The query layer goes beyond basic CRUD. In addition to insert, delete, select, and update, the implementation supports historical reads through select_version, range aggregation through sum and sum_version, and single-column mutation through increment.


Supported operations:
- insert(...)
- delete(primary_key)
- select(search_key, column, projection)
- select_version(search_key, column, projection, relative_version)
- update(primary_key, *columns)
- sum(start_range, end_range, column)
- sum_version(start_range, end_range, column, relative_version)
- increment(key, column)

Persistence

The database supports opening from a storage path, loading saved table metadata, flushing dirty pages on close, and restoring tables from disk on subsequent runs.

Concurrency Direction

The implementation also includes locking/coordination primitives around update, delete, and merge behavior, plus threaded execution in the merge path to process consolidated records concurrently.

How It Was Validated

Since this is a backend storage engine rather than a UI product, the main proof of correctness came through repository-visible testers and operation validation.
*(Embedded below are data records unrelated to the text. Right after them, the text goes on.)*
(** ** Chart creation *)

(** The mount effect leaves a chart, a lowered [initialRangeSet], and one
    series, distinct from the others, for each configured mode that has an
    account at that time. *)
Lemma mountEffect_creates (accts : gmap string AccountData) (r : ChartRefs) :
  let r1 := (mountEffect true accts r).1 in
  chartRef r1 = Some TheChart
  /\ initialRangeSet r1 = false
  /\ (forall mode, is_Some (seriesRefs r1 !! mode) <->
        mode ∈ MODE_CONFIG /\ is_Some (accts !! mode))
  /\ (forall m1 m2 series,
        seriesRefs r1 !! m1 = Some series -> seriesRefs r1 !! m2 = Some series -> m1 = m2).
Proof.
  unfold mountEffect, MODE_CONFIG. simpl.
  destruct (accts !! "binance_only"%string) as [a1|] eqn:H1;
  destruct (accts !! "chainlink_only"%string) as [a2|] eqn:H2;
  destruct (accts !! "dual"%string) as [a3|] eqn:H3; simpl.
  all: repeat match goal with
       | |- context [size ?X] =>
           let n := eval vm_compute in (size X) in change (size X) with n
       end.
  all: split; [done|]; split; [done|].
  all: split.
  all: try (intros mode; rewrite !list_elem_of_In; simpl;
    rewrite <- ?not_eq_None_Some, ?lookup_insert_None, ?lookup_empty;
    destruct (decide (mode = "binance_only"%string)) as [->|];
    [|destruct (decide (mode = "chainlink_only"%string)) as [->|];
     [|destruct (decide (mode = "dual"%string)) as [->|]]];
    rewrite ?H1, ?H2, ?H3; intuition congruence).
  all: intros m1 m2 series; rewrite ?lookup_insert_Some, ?lookup_empty;
    intuition congruence.
Qed.

(** ** The earlier version of the update effect *)

Lemma updateEffect_v1_range_calls env accts r :
  chartRef r = Some TheChart ->
  range_calls (updateEffect_v1 env accts r).2 =
  if has_charted_data (seriesRefs r) accts && negb (initialRangeSet r)
  then SetVisibleRange (now_first env / 1000 - 3 * 3600) (now_second env / 1000)
       :: (if setVisibleRange_throws env then [FitContent] else [])
  else [].
Proof.
  intros Hchart. unfold updateEffect_v1. rewrite Hchart, update_loop_unfold.
  destruct (has_charted_data _ _ && _); cbn [snd].
  - rewrite range_calls_app, range_calls_setData.
    by destruct (setVisibleRange_throws env).
  - apply range_calls_setData.
Qed.

Lemma updateEffect_v1_flag env accts r :
  chartRef r = Some TheChart ->
  chartRef (updateEffect_v1 env accts r).1 = Some TheChart
  /\ seriesRefs (updateEffect_v1 env accts r).1 = seriesRefs r
  /\ initialRangeSet (updateEffect_v1 env accts r).1 =
       initialRangeSet r || has_charted_data (seriesRefs r) accts.
Proof.
  intros Hchart. unfold updateEffect_v1. rewrite Hchart, update_loop_unfold.
  destruct (has_charted_data (seriesRefs r) accts), (initialRangeSet r) eqn:Hflag;
    simpl; by rewrite ?Hflag.
Qed.

Lemma run_updates_v1_cons env accts snaps r :
  run_updates_v1 ((env, accts) :: snaps) r =
  ((run_updates_v1 snaps (updateEffect_v1 env accts r).1).1,
   (updateEffect_v1 env accts r).2
   :: (run_updates_v1 snaps (updateEffect_v1 env accts r).1).2).
Proof.
  simpl. destruct (updateEffect_v1 env accts r) as [r1 calls]. simpl.
  by destruct (run_updates_v1 snaps r1).
Qed.

(** X26. The earlier version too touches the range in one update only:
    the first with charted data, where it calls [setVisibleRange] and, if
    that throws, [fitContent]. *)
Lemma run_updates_v1_range_calls snaps r k calls :
  chartRef r = Some TheChart ->
  (run_updates_v1 snaps r).2 !! k = Some calls ->
  range_calls calls <> [] <->
  initialRangeSet r = false
  /\ first_index (fun s => has_charted_data (seriesRefs r) s.2) snaps = Some k.
Proof.
  revert r k. induction snaps as [|[env accts] snaps IH]; intros r k Hchart; [done|].
  rewrite run_updates_v1_cons.
  destruct (updateEffect_v1_flag env accts r Hchart) as (Hc & Hs & Hf).
  destruct k as [|k].
  - intros [= <-]. rewrite updateEffect_v1_range_calls by done.
    cbn [first_index snd].
    destruct (initialRangeSet r), (has_charted_data (seriesRefs r) accts);
      cbn [andb negb]; try by (split; [|intros [? ?]]).
    split; [done|]. intros [_ Hfirst].
    by destruct (first_index _ snaps).
  - intros Hk. cbn [snd lookup list_lookup] in Hk.
    rewrite (IH _ _ Hc Hk), Hf, Hs. cbn [first_index snd].
    destruct (initialRangeSet r); cbn [orb]; [by split; intros [? ?]|].
    destruct (has_charted_data (seriesRefs r) accts).
    + split; by intros [? ?].
    + destruct (first_index _ snaps) as [j|]; cbn.
      * split; intros [_ [= ->]]; done.
      * split; by intros [? ?].
Qed.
That is appropriate for this kind of system: correctness, data layout behavior, version handling, and merge behavior matter more than a visual demo.

What Makes It Interesting

This project pushed me to think about database tradeoffs directly: append-friendly writes versus read efficiency, how to cache pages safely, when to merge historical updates back into base storage, and how to expose both current and historical query behavior through one engine.

Design Evolution & Challenges

The system was developed across three milestones, each introducing new requirements that forced architectural changes and refactoring of earlier components.

  • Milestone 1 - Core Functionality: Implemented a fully functional database supporting all query operations, including insert, update, delete, select, and aggregation. At this stage, the system operated entirely in-memory without persistence.
  • Milestone 2 - Persistence & Merging: Added disk persistence and introduced the merge process to consolidate tail records into base pages. Merging was initially invoked manually, requiring careful coordination to maintain correct record state.
  • Milestone 3 - Background Merge & Concurrency: Converted merging into a background process, introducing concurrency challenges. This required rethinking synchronization, handling shared state safely, and ensuring consistency while reads and writes occurred alongside merge operations.

These evolving requirements required revisiting earlier design decisions, particularly around storage layout, merge triggering, and coordination between threads. Supporting background merging without breaking correctness was one of the most challenging aspects of the project.

Notes

This was a collaborative project and the public repository reflects the implementation directly.